Assignment »
Your answer should consist only of the lines below from the one with "destruct (extractFrame env" through the one with "split; [reflexivity | lia].", copied exactly.

____ Material shown

(** * Hand-gesture volume control: a shallow embedding of [control.py]

    The program maps the pixel distance between two fingertips to a volume
    level with [np.interp], applies it to the audio endpoint and draws
    overlays on the camera frame.

    Conventions of the embedding:
    - Python [int] is [Z]; a Python [float] is a rational number [Q] (every
      finite float is one).  The arithmetic of [np.interp] is taken exact:
      rounding of the floating-point operations is not modelled, nor are NaN
      and the infinities.
    - [img] is mutated in place by every [cv2] drawing call; it is threaded
      through a small state-and-exception monad together with the console
      and the values accepted by the audio endpoint.
    - [math.hypot] and the replies of the audio endpoint are inputs. *)

From Stdlib Require Import ZArith QArith Qround Qabs List String Bool Lia Lqa.
From Stdlib Require Import DecimalString.
Import ListNotations.

Open Scope Q_scope.

(** ** Numbers *)

Definition Qltb (a b : Q) : bool := negb (Qle_bool b a).

(** Python's [int(x)] on a float: truncation toward zero. *)
Definition py_int (x : Q) : Z :=
  if Qltb x 0 then Qceiling x else Qfloor x.

(** Python's [str(n)] for an [int]. *)
Definition str_int (n : Z) : string := NilZero.string_of_int (Z.to_int n).

(** ** Constants (lines 10-26) *)

Definition color : Type := Z * Z * Z.
Definition point : Type := Z * Z.

Definition MIN_LENGTH : Z := 50.
Definition MAX_LENGTH : Z := 300.
Definition MIN_VOLUME : Z := -21.
Definition MAX_VOLUME : Z := 0.
Definition CIRCLE_RADIUS : Z := 15.
Definition LINE_THICKNESS : Z := 3.
Definition FONT_SIZE : Q := 1.
Definition FONT_THICKNESS : Z := 2.
Definition FONT_COLOR : color := (255, 255, 255)%Z.
Definition VOLUME_BAR_COLOR_LOW : color := (0, 255, 0)%Z.
Definition VOLUME_BAR_COLOR_HIGH : color := (0, 0, 255)%Z.
Definition VOLUME_BAR_COLOR_MUTE : color := (0, 0, 0)%Z.
Definition HAND_ICON_RADIUS : Z := 30.
Definition HAND_ICON_THICKNESS : Z := 2.
Definition HAND_ICON_COLOR : color := (255, 255, 255)%Z.
(** * consul-slack: the watcher's state store and diff engine

    A shallow embedding of [consul/consul.go] (and of the second variant of
    that file which the repository holds, which differs in how the lock and the
    session are handled),
    with the properties its specification states about them.

    Go slices are modelled as windows on backing arrays kept in a heap, so
    that the in-place [append] of [del] is visible to a [range] loop that
    still holds the slice header it started with. *)

From stdpp Require Import base option list strings gmap sorting.
From Stdlib Require Import ZArith Lia.

(** ** Data model *)

(** Go's [error] values: only their being nil or not matters here. *)
Definition error := string.

(** Modelled from the spec: the struct [api.HealthCheck] of the consul client
    library is declared outside this repository; these are the attributes the
    specification lists.  Matching is by [ServiceID] only. *)
Record HealthCheck := mkHealthCheck {
  Node : string;
  ServiceID : string;
  ServiceName : string;
  Status : string;
  Notes : string;
  Output : string
}.

(** The lines [infof] prints to stderr, by call site. *)
Inductive msg :=
| MsgCreated (sess : string)
| MsgLock (sess : string)
| MsgAcquired (sess : string)
| MsgRelease (sess : string)
| MsgDestroy (sess : string)
| MsgInitialState (cc : list HealthCheck)
| MsgPassing (node service : string)
| MsgFailing (node service : string).

(** ** Slices

    [api.HealthChecks] is [[]*HealthCheck].  The checks pointed to are never
    written, so a pointer is identified with the struct it points to; what is
    shared and written is the backing array of pointers. *)
Module Slices.

Abbreviation loc := nat (only parsing).

(** Backing arrays by address.  Cells of an array that were never written
    hold nil pointers and are not represented: an array is modelled by its
    written prefix, its size being the [cap] of the slices on it. *)
Abbreviation heap := (list (list HealthCheck)) (only parsing).
(** * Local AI Developer Studio: the sandboxed executor, the plan codec and
      the agent loop of [local_ai_dev_studio.py], embedded in Rocq.

    Of the graphical front end ([App]) the body of the worker thread,
    [_run_agent_thread], is part of the embedding; the windows are not.

    Conventions.

    - A Python [str] is represented by its UTF-8 encoding, a [string] of
      bytes.  Operations that Python defines per character ([len], slices,
      [strip], [splitlines]) go through [Text.chars], which cuts the bytes
      into characters.  A [str] holding a lone surrogate has no such
      encoding and is outside the model.
    - A value decoded from JSON is a [json]; the functions that receive
      such values take a [json] and raise [TypeError] where Python does.
    - Paths are POSIX paths without NUL, with names and a length within
      the limits of the system ([NAME_MAX], [PATH_MAX]); beyond them
      every operation, [Path.exists] included, raises [OSError].  The
      filesystem has directories
      and regular files, no symbolic links and no permissions, so that
      [Path.resolve] is the lexical normalisation of the absolute path and
      an operation fails only for what is or is not at a path.
    - The program runs in the state monad [M] over [World], in which an
      exception is a result [Raise e] that [bind] passes on and
      [try_except] catches.  Only the exceptions that are instances of
      [Exception] are modelled.
    - What the program gets from outside is a field of [Env]: the working
      directory, the [ollama] process, the stop flag that the driving
      thread sets, the shell, and the wording Python gives to values and to
      the exceptions of its library.  The decoder of JSON has neither the
      recursion limit nor the limit on the digits of an integer of
      CPython: on a document beyond them [json.loads] raises
      [RecursionError] or [ValueError], no [JSONDecodeError], and
      [run_cycle] goes on as after any other failure to decode. *)

From Stdlib Require Import ZArith NArith Lia Ascii String List Bool.
From Stdlib Require Import DecimalString.
From stdpp Require Import base option list strings gmap.
(** * TransactionBatch: spending-solution generation

    A shallow embedding of [src/transaction/transaction-batch.ts]
    (class [TransactionBatch]) and proofs about its UTXO selection,
    its error behaviour and the frame of its mutators.

    Amounts are JavaScript [bigint]s and become [Z]; array indices and
    lengths become [nat]; the object used as a dictionary
    ([unshieldDataMap]) and the wallet's per-token balances become
    [gmap string _]; [Optional<T>] becomes [option T]; a [throw] becomes
    the [Thrown] outcome of the result type [Res]. *)

From stdpp Require Import gmap strings list sorting pretty.

Local Open Scope Z_scope.

(** ** Data model *)

Inductive TokenType := ERC20 | ERC721 | ERC1155.

Record TokenData := {
  tokenType : TokenType;
  tokenAddress : string;
  tokenSubID : string
}.

Record AdaptID := {
  contract : string;
  parameters : string
}.

Inductive ChainType := EVM.

Record Chain := {
  chainType : ChainType;
  chainId : nat
}.

Module TransactNote.
Record t := {
  tokenData : TokenData;
  tokenHash : string;
  value : Z
}.
End TransactNote.

Module UnshieldData.
Record t := {
  toAddress : string;
  value : Z;
  tokenData : TokenData
}.
End UnshieldData.

Module TXO.
Record t := {
  tree : nat;
  position : nat;
  note : TransactNote.t
}.
End TXO.

Module TreeBalance.
Record t := {
  balance : Z;
  utxos : list TXO.t
}.
End TreeBalance.

Module SpendingSolutionGroup.
Record t := {
  utxos : list TXO.t;
  spendingTree : nat;
  unshieldValue : Z;
  tokenOutputs : list TransactNote.t;
  tokenData : TokenData
}.
End SpendingSolutionGroup.

(** The object destructured from [createSimpleSatisfyingUTXOGroup]. *)
Module UTXOGroup.
Record t := {
  utxos : list TXO.t;
  spendingTree : nat;
  amount : Z
}.
End UTXOGroup.

(** The wallet is consulted through [balancesByTree] only. *)
Record RailgunWallet := {
  balancesByTree : Chain → gmap string (list TreeBalance.t)
}.
(** * ai-dadmode: the download scripts, embedded and verified

    Shallow embedding of the three scripts under [public/downloads]:
    - [obsidian-gmail/imap_ingest_md_only.py]  (module [Ingest]),
    - [daily-briefing/fetch_today_events.py]   (module [Calendar]),
    - [youtube_transcript_extractor.py]        (module [Youtube]).

    Python [str] values are modelled as [string]; a character is a code
    point below 256.  Python dictionaries used as maps are [gmap]s, a
    dictionary whose insertion order matters (the checksum payload) is an
    association list.  Library calls whose result depends on data that is
    not part of the repository (RFC 2047 decoding, the time-zone database,
    the directory scan order) are parameters of the sections below. *)

From Stdlib Require Import ZArith String Ascii List Permutation Sorted.
From stdpp Require Import base option list sorting gmap strings.

Local Open Scope string_scope.

(** ** Python string primitives *)

Module Py.

(** [str.isspace] on one character (code points below 256). *)
Definition isspace (c : ascii) : bool :=
  let n := nat_of_ascii c in
  (((9 <=? n) && (n <=? 13)) || ((28 <=? n) && (n <=? 32))
   || (n =? 133) || (n =? 160))%nat.

Fixpoint lstrip (s : string) : string :=
  match s with
  | "" => ""
  | String c r => if isspace c then lstrip r else s
  end.

Fixpoint rstrip (s : string) : string :=
  match s with
  | "" => ""
  | String c r =>
      match rstrip r with
      | "" => if isspace c then "" else String c ""
      | r' => String c r'
      end
  end.

(** [s.strip()] *)
Definition strip (s : string) : string := rstrip (lstrip s).

(** [str.lower] on one character: ASCII letters and the Latin-1 capitals. *)
Definition lower_char (c : ascii) : ascii :=
  let n := nat_of_ascii c in
  if (((65 <=? n) && (n <=? 90))
      || ((192 <=? n) && (n <=? 222) && negb (n =? 215)))%nat
  then ascii_of_nat (n + 32) else c.
(** * Humor mapper: the model-fallback sequencer of [app.py]

    A shallow embedding of [smart_translate_humor], of [save_translation_to_db]
    and of the handler of the "Translate Humor" button, with the properties of
    the fallback loop: acceptance, the attempt log, the models contacted, the
    pause between attempts and the persisted record. *)

From Stdlib Require Import ZArith String Ascii Bool Lia Arith List.
From Stdlib Require Import DecimalString.
Import ListNotations.

Set Implicit Arguments.

(* ================================================================== *)
(** ** Python strings *)
(* ================================================================== *)

(** A Python [str] is a sequence of Unicode code points; [len] counts code
    points. *)
Definition pystr := list N.

(** The code points of an ASCII literal of the source. *)
Definition u (s : string) : pystr :=
  map N_of_ascii (list_ascii_of_string s).

(** [str.isspace] on one code point: the code points CPython's
    [_PyUnicode_IsWhitespace] accepts. *)
Definition isspace (c : N) : bool :=
  ((9 <=? c) && (c <=? 13) || (28 <=? c) && (c <=? 32)
   || (c =? 133) || (c =? 160) || (c =? 5760)
   || (8192 <=? c) && (c <=? 8202)
   || (c =? 8232) || (c =? 8233) || (c =? 8239) || (c =? 8287)
   || (c =? 12288))%N.

Fixpoint lstrip (s : pystr) : pystr :=
  match s with
  | c :: s' => if isspace c then lstrip s' else s
  | [] => []
  end.

(** [s.strip()] *)
Definition strip (s : pystr) : pystr := rev (lstrip (rev (lstrip s))).

(** [len(s)] as a Python int. *)
Definition len (s : pystr) : Z := Z.of_nat (length s).

Definition pystr_eqb (a b : pystr) : bool :=
  if list_eq_dec N.eq_dec a b then true else false.

Fixpoint startswith (s p : pystr) : bool :=
  match p, s with
  | [], _ => true
  | c :: p', d :: s' => (c =? d)%N && startswith s' p'
  | _ :: _, [] => false
  end.

(** [p in s] on two strings: [p] occurs in [s] as a substring. *)
Fixpoint str_contains (s p : pystr) : bool :=
  startswith s p ||
  match s with
  | [] => false
  | _ :: s' => str_contains s' p
  end.

(** [s.split(sep)] for a one-character separator: never empty. *)
Fixpoint split (sep : N) (s : pystr) : list pystr :=
  match s with
  | [] => [[]]
  | c :: s' =>
      if (c =? sep)%N then [] :: split sep s'
      else match split sep s' with
           | w :: ws => (c :: w) :: ws
           | [] => [[c]]
           end
  end.

(** [str(n)] for a Python int. *)
Definition str_of_int (n : Z) : pystr :=
  u (NilZero.string_of_int (Z.to_int n)).

(** [l[:k]]: a negative bound counts from the end, and the bound is clamped
    to the list. *)
Definition slice_to {A} (l : list A) (k : Z) : list A :=
  if (k <? 0)%Z
  then firstn (Z.to_nat (Z.max 0 (Z.of_nat (length l) + k))) l
  else firstn (Z.to_nat k) l.

(** [enumerate(l)] *)
Definition enumerate {A} (l : list A) : list (nat * A) :=
  combine (seq 0 (length l)) l.

(** Truth value of a string: non-empty. *)
Definition truthy (s : pystr) : bool :=
  match s with [] => false | _ :: _ => true end.

(* ================================================================== *)
(** ** Values of a parsed JSON body, exceptions *)
(* ================================================================== *)

(** What [response.json()] returns. A dict is kept as its list of items,
    looked up by key. *)
#[warnings="-register-all"]
Inductive json : Type :=
| JNull
| JBool (b : bool)
| JInt (z : Z)
| JFloat (mantissa exponent : Z)
| JStr (s : pystr)
| JArr (l : list json)
| JObj (d : list (pystr * json)).

Fixpoint dict_get (d : list (pystr * json)) (key : pystr) : option json :=
  match d with
  | [] => None
  | (k, v) :: d' => if pystr_eqb k key then Some v else dict_get d' key
  end.

(** The exceptions the loop body can meet. [Timeout] stands for
    [requests.exceptions.Timeout] and its subclasses, [RequestFailure] for
    any other exception out of [requests.post]. *)
Inductive exn : Type :=
| Timeout
| RequestFailure (msg : pystr)
| JSONDecodeError
| TypeError
| KeyError
| IndexError
| AttributeError.

Inductive res (A : Type) : Type :=
| Ok (a : A)
| Raise (e : exn).
Arguments Raise {A} e.

(** [key in data] for a string [key]. *)
Definition py_in (key : pystr) (data : json) : res bool :=
  match data with
  | JObj d => Ok (match dict_get d key with Some _ => true | None => false end)
  | JArr l =>
      Ok (existsb (fun x => match x with
                            | JStr s => pystr_eqb s key
                            | _ => false
                            end) l)
  | JStr s => Ok (str_contains s key)
  | _ => Raise TypeError
  end.

(** [x[key]] for a string [key]. *)
Definition getitem_key (x : json) (key : pystr) : res json :=
  match x with
  | JObj d => match dict_get d key with
              | Some v => Ok v
              | None => Raise KeyError
              end
  | _ => Raise TypeError
  end.

(** [x[0]] *)
Definition getitem_0 (x : json) : res json :=
  match x with
  | JArr (v :: _) => Ok v
  | JArr [] => Raise IndexError
  | JStr (c :: _) => Ok (JStr [c])
  | JStr [] => Raise IndexError
  | JObj _ => Raise KeyError
  | _ => Raise TypeError
  end.

(* ================================================================== *)
(** ** The outside world: requests, responses, what the user sees *)
(* ================================================================== *)

(** The arguments of [requests.post]. [temperature] is the number as
    [json.dumps] writes it. *)
Record request : Type := {
  url : pystr;
  authorization : pystr;
  content_type : pystr;
  model : pystr;
  content : pystr;
  max_tokens : Z;
  temperature : pystr;
  timeout : Z
}.

(** A response: its status and what [response.json()] gives ([None]: it
    raises). *)
Record response : Type := {
  status_code : Z;
  json_body : option json
}.

Inductive post_result : Type :=
| PostRaises (e : exn)
| PostReturns (r : response).

(** The row [save_translation_to_db] inserts. *)
Record translation_row : Type := {
  row_user_email : pystr;
  original_text : pystr;
  row_target_culture : pystr;
  translated_text : pystr;
  model_used : pystr
}.

(** Everything the program does to the outside, in the order it does it:
    the request sent, the pause, the row inserted, and what Streamlit is
    asked to show, one constructor per call site with the values its
    message is built from. The display calls and [time.sleep] are taken
    to return: the exceptions of the loop come from [requests.post], from
    [response.json()] and from the lookups in the parsed body. *)
Inductive event : Type :=
| StWriteTrying (model_name : pystr)
| RequestsPost (r : request)
| StSuccessWith (model_name : pystr)
| StWarningEmpty (model_name : pystr)
| StWarningFailed (model_name error_msg : pystr)
| TimeSleep (secs : Z)
| StWarningTimedOut (model_name : pystr)
| StWarningError (model_name : pystr) (e : exn)
| StWarningFillBoth
| StSuccessAdapted
| StMarkdown (text : pystr)
| ComponentsHtml (text : pystr)
| StInfoModelUsed (model_name : pystr)
| TableInsert (row : translation_row)
| StErrorSave (e : exn)
| StSuccessSaved
| SetLastTranslation (original target translated : pystr) (used : option pystr)
| StErrorAllFailed
| StWriteHistoryTitle
| StWriteAttempt (attempt : pystr)
| StInfoWhatToDo.

(* ================================================================== *)
(** ** State and exceptions of the loop body *)
(* ================================================================== *)

(** The list [attempts] and the trace of events. *)
Record state : Type := {
  attempts : list pystr;
  trace : list event
}.

(** The state after more events. *)
Definition add_events (s : state) (evs : list event) : state :=
  {| attempts := attempts s; trace := trace s ++ evs |}.

Definition M (A : Type) : Type := state -> res A * state.

Definition ret {A} (a : A) : M A := fun s => (Ok a, s).

Definition raise {A} (e : exn) : M A := fun s => (Raise e, s).

Definition bind {A B} (c : M A) (k : A -> M B) : M B :=
  fun s => match c s with
           | (Ok a, s') => k a s'
           | (Raise e, s') => (Raise e, s')
           end.

Definition lift {A} (r : res A) : M A := fun s => (r, s).

Notation "x <- c ;; k" := (bind c (fun x => k))
  (at level 61, c at next level, right associativity).
Notation "c ;; k" := (bind c (fun _ => k))
  (at level 61, right associativity).
Lemma emits_sampleFrames (env : Env) (inputPath : string) (ct : ColorType)
    (percentages : list Z) :
  forall framePaths colorCounts w,
    let out := sampleFrames env inputPath ct percentages framePaths colorCounts w in
    (exists evs,
       log (snd out) = log w ++ evs /\
       (length (omap select evs) <= length percentages * (ws + ws))%nat) /\
    (length (snd (fst out)) <= length framePaths + length percentages)%nat.
Proof.
  induction percentages as [|pct ps IH]; intros fps cc w; cbv zeta; simpl.
  - split; [exists []; rewrite app_nil_r; simpl; split; [reflexivity | lia] | lia].
  - destruct (emits_extractFrame env inputPath pct w) as (e1 & Hl1 & Hb1).
    destruct (extractFrame env inputPath pct w) as [[f|e] w1]; simpl in Hl1 |- *.
    2: { split; [exists e1; split; [exact Hl1 | lia] | lia]. }
    destruct (analyzeFrameColors_effects env f ct w1) as (Hl2 & _).
    destruct (analyzeFrameColors env f ct w1) as [[color|e] w2]; simpl in Hl2 |- *.
    2: { split; [exists e1; rewrite Hl2; split; [exact Hl1 | lia]|].
         rewrite length_app. simpl. lia. }
    match goal with
    | |- context [sampleFrames env inputPath ct ps ?fps' ?cc' w2] =>
        destruct (IH fps' cc' w2) as ((e3 & Hl3 & Hb3) & Hlen)
    end.
    split.
    + exists (e1 ++ e3). rewrite Hl3, Hl2, Hl1, app_assoc, omap_app, length_app.
      split; [reflexivity | lia].
    + rewrite length_app in Hlen. simpl in Hlen. lia.
Qed.

Lemma emits_cleanupFrames (env : Env) (framePaths : list string) :
  Emits select (length framePaths * wu) (cleanupFrames env framePaths).
Proof.
  induction framePaths as [|f fps IH]; simpl; [apply emits_silent; reflexivity|].
  apply emits_bind; [apply emits_unlink | intros _; exact IH].
Qed.

Lemma emits_findDominantChromaColor (env : Env) (inputPath : string) (ct : ColorType) :
  Emits select (3 * (ws + ws) + 3 * wu) (findDominantChromaColor env inputPath ct).
Proof.
  intros w. unfold findDominantChromaColor.
  destruct (emits_sampleFrames env inputPath ct [5; 25; 50] [] [] w)
    as ((e1 & Hl1 & Hb1) & Hlen).
  destruct (sampleFrames env inputPath ct [5; 25; 50] [] [] w) as [[sampled fps] w1].
  simpl in Hl1, Hb1, Hlen.
  match goal with
  | |- context [finally ?o (cleanupFrames env fps) w1] =>
      destruct (emits_finally o _ _ (emits_cleanupFrames env fps) w1) as (e2 & Hl2 & Hb2)
  end.
  exists (e1 ++ e2). rewrite Hl2, Hl1, app_assoc, omap_app, length_app.
  split; [reflexivity|]. nia.
Qed.

Lemma emits_detectColor (env : Env) (dto : ProcessVideoDto) (inputPath : string) :
  Emits select
    (match autoDetectColor dto with Some true => 3 * (ws + ws) + 3 * wu | _ => 0 end)
    (detectColor env dto inputPath).
Proof.
  unfold detectColor. destruct (autoDetectColor dto) as [[|]|];
    try (apply emits_silent; reflexivity).
  replace (3 * (ws + ws) + 3 * wu)%nat with (3 * (ws + ws) + 3 * wu + 0)%nat by lia.
  apply emits_bind; [apply emits_findDominantChromaColor|]. intros d.
  apply emits_silent; reflexivity.
Qed.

________

The completed task »
    destruct (extractFrame env inputPath pct w) as [[f|e] w1]; simpl in Hl1 |- *.
    2: { split; [exists e1; split; [exact Hl1 | lia] | lia]. }
    destruct (analyzeFrameColors_effects env f ct w1) as (Hl2 & _).
    destruct (analyzeFrameColors env f ct w1) as [[color|e] w2]; simpl in Hl2 |- *.
    2: { split; [exists e1; rewrite Hl2; split; [exact Hl1 | lia]|].
         rewrite length_app. simpl. lia. }
    match goal with
    | |- context [sampleFrames env inputPath ct ps ?fps' ?cc' w2] =>
        destruct (IH fps' cc' w2) as ((e3 & Hl3 & Hb3) & Hlen)
    end.
    split.
    + exists (e1 ++ e3). rewrite Hl3, Hl2, Hl1, app_assoc, omap_app, length_app.
      split; [reflexivity | lia].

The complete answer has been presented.